Little things always come back to me about that day. I’d say I probably found it easier to catch ball in that game than in any other in my career.

It was only as the game wore on that I began to realise why – every time I came down with the ball, it was like being set upon by a pack of wolves. I don’t know if I got a clean ball away all day. Sitting here nine years later it seems like the most obvious tactic in the world but back then you just didn’t see that kind of thing happen with such regularity. We weren’t prepared for it.

Everybody got to see how tactically astute Mickey Harte was in the years that followed but we got our lessons taught to us early. He has this way of getting players to give up their usual game for the sake of someone else on the team. Even in that 2003 game, they were using their wing forward Gerard Cavlan as an outlet for their kick-outs. Cavlan was a fine point-scorer but his main job that day against us seemed to be to collect kick-outs and start attacks. He never seemed to have a problem with it.

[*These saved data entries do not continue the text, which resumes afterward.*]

(* ===== verification/PoolInvariant.v ===== *)
(** * The pool and its storage agree

    After every operation of the service the rows of the storage are exactly the
    transactions of the pool, and the pool respects its limit. *)
From S2P Require Import Prelude Bytes Serializer Messages Blocks JsMap BlockchainUtils BlockProcessor SenderState Mempool.
From S2P Require Import PoolService PoolFacts.

(** What a row and a transaction have in common. *)
Definition Id : Type := (string * string * list byte)%type.
Definition rowId (r : StoredTransaction) : Id := (sr_hash r, sr_senderPublicKey r, sr_serialized r).
Definition txId (t : Transaction) : Id := (tx_hash t, tx_senderPublicKey t, tx_serialized t).
Definition idHash (i : Id) : string := i.1.1.

(** Without some hashes. *)
Definition without {A} (hash : A → string) (hashes : list string) (l : list A) : list A :=
  filter (λ x, hash x ∉ hashes) l.

Section without.
Context {A : Type} (hash : A → string).
Implicit Types (l : list A).

Lemma without_nil l : without hash [] l = l.
Proof.
  unfold without. induction l as [|x l IH]; [done |].
  rewrite filter_cons, decide_True by apply not_elem_of_nil. by rewrite IH.
Qed.
Lemma without_none hashes l : (∀ x, x ∈ l → hash x ∉ hashes) → without hash hashes l = l.
Proof.
  unfold without. induction l as [|x l IH]; intros Hall; [done |]. rewrite filter_cons, decide_True by (apply Hall; left).
  f_equal. apply IH. intros y Hy. apply Hall. by right.
Qed.
Lemma without_all hashes l : (∀ x, x ∈ l → hash x ∈ hashes) → without hash hashes l = [].
Proof.
  unfold without. induction l as [|x l IH]; intros Hall; [done |]. rewrite filter_cons, decide_False by (intros Hx; apply Hx, Hall; left).
  apply IH. intros y Hy. apply Hall. by right.
Qed.
Lemma without_app hashes l l' : without hash hashes (l ++ l') = without hash hashes l ++ without hash hashes l'.
Proof. apply filter_app. Qed.
Lemma without_perm hashes l l' : l ≡ₚ l' → without hash hashes l ≡ₚ without hash hashes l'.
Proof. intros Hp. unfold without. by rewrite Hp. Qed.
Lemma elem_of_without hashes l x : x ∈ without hash hashes l ↔ x ∈ l ∧ hash x ∉ hashes.
Proof. unfold without. rewrite list_elem_of_filter. tauto. Qed.
Lemma without_cons h hashes l : without hash hashes (without hash [h] l) = without hash (h :: hashes) l.
Proof.
  unfold without. rewrite list_filter_filter. apply list_filter_iff. intros x. set_solver.
Qed.
Lemma without_without hashes hashes' l : without hash hashes (without hash hashes' l) = without hash (hashes' ++ hashes) l.
Proof. unfold without. rewrite list_filter_filter. apply list_filter_iff. intros x. set_solver. Qed.
Lemma without_map {B} (f : B → A) hashes (l : list B) :
  f <$> without (λ y, hash (f y)) hashes l = without hash hashes (f <$> l).
Proof.
  unfold without. induction l as [|y l IH]; [done |]. rewrite fmap_cons, !filter_cons. case_decide; cbn; by rewrite IH.
Qed.
Lemma without_NoDup hashes l : NoDup (hash <$> l) → NoDup (hash <$> without hash hashes l).
Proof.
  unfold without. intros Hnd. eapply sublist_NoDup; [exact Hnd | apply fmap_sublist, sublist_filter].
Qed.

(** Taking out exactly one part of a list without repeated hashes. *)
Lemma without_part l rest gone kept :
  NoDup (hash <$> l) → l ≡ₚ rest ++ gone ++ kept → without hash (hash <$> gone) l ≡ₚ rest ++ kept.
Proof.
  intros Hnd Hl. rewrite (without_perm _ _ _ Hl). rewrite Hl, (Permutation_app_comm gone), app_assoc, fmap_app in Hnd.
  apply NoDup_app in Hnd as (_ & Hdisj & _).
  rewrite !without_app, (without_all _ gone) by (intros; by apply list_elem_of_fmap_2).
  rewrite app_nil_l, !without_none; [done | |]; intros x Hx; apply Hdisj, list_elem_of_fmap_2, elem_of_app; auto.
Qed.
End without.

Lemma withoutHash_without h rows : withoutHash h rows = without sr_hash [h] rows.
Proof.
  unfold withoutHash, without. induction rows as [|r rows IH]; [done |]. cbn [List.filter]. rewrite filter_cons.
  destruct (String.eqb_spec (sr_hash r) h) as [Heq|Hne]; cbn [negb].
  - rewrite decide_False by set_solver. exact IH.
  - rewrite decide_True by set_solver. by rewrite IH.
Qed.

Lemma discardAll_without l : ∀ rows, discardAll l rows = without sr_hash (tx_hash <$> l) rows.
Proof.
  unfold discardAll. induction l as [|t l IH]; intros rows; [symmetry; apply without_nil |]. cbn [foldl].
  by rewrite IH, withoutHash_without, without_cons.
Qed.

Lemma discard_run hashes : ∀ p,
  ∃ c, forEach hashes discard p = (Ok tt, p <| po_storage ::= without sr_hash hashes |> <| po_cooldowns := c |>).
Proof.
  induction hashes as [|h hashes IH]; intros p.
  - exists (po_cooldowns p). destruct p. unfold set_field. cbn -[without]. rewrite without_nil. reflexivity.
  - cbn [forEach]. erewrite M_bind_run by reflexivity. edestruct IH as [c Hc]. rewrite Hc. exists c.
    unfold set_field. cbn -[without withoutHash]. rewrite withoutHash_without, without_cons. reflexivity.
Qed.

Section invariant.
Context `{TransactionCodec} (addressFromPublicKey : string → string).

(** A transaction as its factory makes it: it costs something non-negative, its
    sender is the address of its key, and its bytes decode to it. *)
Definition wfTx (tx : Transaction) : Prop :=
  0 ≤ cost tx ∧ addressFromPublicKey (tx_senderPublicKey tx) = tx_from tx ∧ txFromBytes (tx_serialized tx) = Ok tx.

(** The rows are those of the pooled transactions, and [rest]. *)
Record synced (rest : list Id) (p : Pool) : Prop := {
  sy_ok : poolOk p;
  sy_rows : rowId <$> po_storage p ≡ₚ rest ++ (txId <$> pooled p);
  sy_hashes : NoDup (sr_hash <$> po_storage p);
  sy_txs : Forall wfTx (pooled p);
}.

Lemma synced_ids rest p : synced rest p → NoDup (idHash <$> rest ++ (txId <$> pooled p)).
Proof. intros [_ Hrows Hnd _]. rewrite <- Hrows, <- list_fmap_compose. exact Hnd. Qed.

(** A hash of the pool is not one of the rest. *)
Lemma synced_rest rest p t : synced rest p → t ∈ pooled p → ∀ i, i ∈ rest → idHash i ≠ tx_hash t.
Proof.
  intros Hs%synced_ids Ht i Hi Heq. rewrite fmap_app in Hs. apply NoDup_app in Hs as (_ & Hdisj & _).
  apply (Hdisj (idHash i)); [by apply list_elem_of_fmap_2 |]. rewrite Heq, <- list_fmap_compose.
  by apply (list_elem_of_fmap_2 (idHash ∘ txId)).
Qed.

Lemma synced_row rest p t : synced rest p → t ∈ pooled p → ∃ r, r ∈ po_storage p ∧ rowId r = txId t.
Proof.
  intros Hs Ht. assert (txId t ∈ rowId <$> po_storage p) as Hin.
  { rewrite (sy_rows _ _ Hs). apply elem_of_app. right. by apply list_elem_of_fmap_2. }
  apply list_elem_of_fmap in Hin as (r & Heq & Hr). eauto.
Qed.

(** Rows of the same hash are the same row. *)
Lemma synced_unique rest p r r' :
  synced rest p → r ∈ po_storage p → r' ∈ po_storage p → sr_hash r = sr_hash r' → r = r'.
Proof.
  intros [_ _ Hnd _] (i & Hi)%list_elem_of_lookup (j & Hj)%list_elem_of_lookup Heq.
  assert (i = j) as ->; [| congruence]. apply (NoDup_lookup _ _ _ (sr_hash r) Hnd).
  - by rewrite list_lookup_fmap, Hi.
  - by rewrite list_lookup_fmap, Hj, Heq.
Qed.

Lemma synced_perm rest rest' p : rest ≡ₚ rest' → synced rest p → synced rest' p.
Proof. intros Hp [? Hrows ? ?]. split; try done. by rewrite Hrows, Hp. Qed.

(** Moving [given] into the pool and [gone] out of the pool and the storage. *)
Lemma synced_move rest given gone p p' :
  synced ((txId <$> given) ++ rest) p → Forall wfTx given → poolOk p' →
  given ++ pooled p ≡ₚ gone ++ pooled p' →
  po_storage p' = without sr_hash (tx_hash <$> gone) (po_storage p) →
  synced rest p'.
Proof.
  intros Hs Hgiven Hok Hbag Hst. pose proof (synced_ids _ _ Hs) as Hids. destruct Hs as [_ Hrows Hnd Htxs].
  assert (rowId <$> po_storage p ≡ₚ rest ++ (txId <$> gone) ++ (txId <$> pooled p')) as Hsplit.
  { rewrite Hrows, (Permutation_app_comm (txId <$> given)), <- app_assoc, <- !fmap_app. by rewrite Hbag. }
  split; [done | | |].
  - rewrite Hst. rewrite (without_map idHash rowId). rewrite Hrows in Hsplit.
    rewrite (without_perm idHash _ _ _ Hrows). apply (without_part idHash _ _ _ _ Hids) in Hsplit.
    rewrite <- list_fmap_compose in Hsplit. exact Hsplit.
  - rewrite Hst. by apply without_NoDup.
  - assert (Forall wfTx (given ++ pooled p)) as Hall by (by apply Forall_app). rewrite Hbag in Hall. by apply Forall_app in Hall as [_ ?].
Qed.

(** Deleting a row that is not in the pool. *)
Lemma synced_discard rest p p' h :
  synced rest p → h ∉ tx_hash <$> pooled p → po_mempools p' = po_mempools p →
  po_storage p' = without sr_hash [h] (po_storage p) → synced (without idHash [h] rest) p'.
Proof.
  intros [Hok Hrows Hnd Htxs] Hh Hmem Hst. unfold pooled in *.
  split; [apply poolOk_iff; rewrite Hmem; by apply poolOk_iff | | rewrite Hst; by apply without_NoDup | unfold pooled; by rewrite Hmem].
  rewrite Hst. rewrite (without_map idHash rowId), (without_perm idHash _ _ _ Hrows), without_app.
  unfold pooled. rewrite Hmem, (without_none idHash [h] (txId <$> _)); [done |].
  intros i (t & -> & Ht)%list_elem_of_fmap Hin. apply Hh. apply list_elem_of_singleton in Hin as <-. exact (list_elem_of_fmap_2 tx_hash _ _ Ht).
Qed.

(** An operation that only takes away. *)
Record shrinks (p p' : Pool) : Prop := {
  sh_pool : ∃ gone, pooled p ≡ₚ gone ++ pooled p';
  sh_rows : ∀ r, r ∈ po_storage p' → r ∈ po_storage p;
}.
#[local] Instance shrinks_preorder : PreOrder shrinks.
Proof.
  split; [intros p; split; [by exists [] | done] |]. intros p1 p2 p3 [[g1 H1] R1] [[g2 H2] R2].
  split; [exists (g1 ++ g2); by rewrite H1, H2, app_assoc | auto].
Qed.
Lemma shrinks_elem p p' t : shrinks p p' → t ∈ pooled p' → t ∈ pooled p.
Proof. intros [[gone Hp] _] Ht. rewrite Hp. apply elem_of_app. by right. Qed.
Lemma shrinks_size p p' : shrinks p p' → getSize p' ≤ getSize p.
Proof. intros [[gone Hp] _]. rewrite !getSize_pooled, Hp, length_app. lia. Qed.

Lemma withHash_elem h hashes : h ∈ hashes → withHash h hashes = hashes.
Proof. intros Hin. unfold withHash. by rewrite bool_decide_true. Qed.

Context `{LegacySignature} (config : PoolConfig) (view : ChainView).
Context (Hview : ∀ a l, 0 ≤ ac_balance (cv_account view a l)).

(** What [mempoolRemove] takes out leaves the storage too. *)
Lemma remove_discard rest p p' p'' removed c :
  synced rest p → keeps p p' [] removed (po_storage p) →
  p'' = p' <| po_storage ::= without sr_hash (tx_hash <$> removed) |> <| po_cooldowns := c |> →
  synced rest p'' ∧ shrinks p p'' ∧ getSize p'' = getSize p - Z.of_nat (length removed).
Proof.
  intros Hs [Hok _ Hbag Hst] ->. cbn [app] in Hbag. split; [| split].
  - eapply (synced_move _ [] removed p); [exact Hs | done | | exact Hbag | by rewrite <- Hst].
    apply poolOk_iff. by apply poolOk_iff in Hok.
  - split; [by exists removed |]. intros r (Hr & _)%elem_of_without. by rewrite Hst in Hr.
  - rewrite !getSize_pooled. change (pooled (p' <| po_storage ::= _ |> <| po_cooldowns := c |>)) with (pooled p').
    rewrite Hbag, length_app. lia.
Qed.

Lemma removeOldTransaction_spec rest p row :
  synced rest p →
  (∀ t, t ∈ pooled p → tx_hash t = sr_hash row → tx_from t = addressFromPublicKey (sr_senderPublicKey row)) →
  ∃ p', removeOldTransaction addressFromPublicKey row p = (Ok tt, p') ∧
    synced (without idHash [sr_hash row] rest) p' ∧ shrinks p p'.
Proof.
  intros Hs Hrow. unfold removeOldTransaction.
  destruct (mempoolRemove_keeps p (addressFromPublicKey (sr_senderPublicKey row)) (sr_hash row) (sy_ok _ _ Hs))
    as (removed & p1 & Hrun & Hkeep & Hhit & Hne).
  rewrite (M_bind_run _ _ _ _ _ Hrun). destruct (decide (removed = [])) as [->|Hsome].
  - assert (sr_hash row ∉ tx_hash <$> pooled p) as Hout.
    { intros (t & Heq & Ht)%list_elem_of_fmap. by destruct (proj1 (elem_of_nil _) (Hhit t Ht (Hrow t Ht (eq_sym Heq)) (eq_sym Heq))). }
    destruct (discard_run [sr_hash row] p1) as [c Hc]. eexists. split; [exact Hc |].
    destruct (remove_discard rest p p1 _ [] (po_cooldowns p1) Hs Hkeep eq_refl) as (Hs1 & Hsh & _).
    pose proof (kp_bag _ _ _ _ _ Hkeep) as Hbag. pose proof (kp_storage _ _ _ _ _ Hkeep) as Hst.
    split; [eapply synced_discard; [exact Hs1 | | done | ] |].
    + change (pooled (p1 <| po_storage ::= _ |> <| po_cooldowns := _ |>)) with (pooled p1). by rewrite <- Hbag.
    + cbn -[without]. rewrite without_nil. done.
    + split; [by exists [] |]. intros r (Hr & _)%elem_of_without. by rewrite Hst in Hr.
  - specialize (Hne Hsome). rewrite withHash_elem by done.
    destruct (discard_run (tx_hash <$> removed) p1) as [c Hc]. eexists. split; [exact Hc |].
    destruct (remove_discard rest p p1 _ removed c Hs Hkeep eq_refl) as (Hs1 & Hsh & _).
    split; [| done]. rewrite without_none; [done |]. intros i Hi Hin%list_elem_of_singleton.
    apply list_elem_of_fmap in Hne as (t & Heq & Ht). eapply (synced_rest rest p t); [done | | exact Hi | congruence].
    pose proof (kp_bag _ _ _ _ _ Hkeep) as Hbag. cbn [app] in Hbag. rewrite Hbag. apply elem_of_app. by left.
Qed.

That’s been a feature of Tyrone all the way down the years. In the 2005 final, I lined up against Seán Cavanagh. As far as I was concerned, the primary job of a midfielder was to contest the ball and link the play. But Tyrone did it differently and that day, Cavanagh’s job was to get attacks going and to hurt the opposition. What I noticed was Cavanagh seemed to be excused the heavy lifting and that Tyrone were happy enough to leave the likes of Enda McGinley and Colin Holmes to get in and do that for him.

It meant an odd kind of game for me. I actually got forward and scored two points – probably half of my total in all the games I played for Kerry – because I had nobody marking me. I was nominally Cavanagh’s man but marking me wasn’t his job. His job was to get on the ball and attack space. He wasn’t going in to contest kick-outs, he was hanging back about 10 yards towards our goal.

Every Tyrone player in and around the middle knew exactly where he was going to be and all day, he was the one they hit as soon as they picked up any ball around the middle. Again, it was just a small example of Harte thinking his way around a game and it paid off.

This has been the big thing about Tyrone under him. They have evolved, not just with every season but almost with every match.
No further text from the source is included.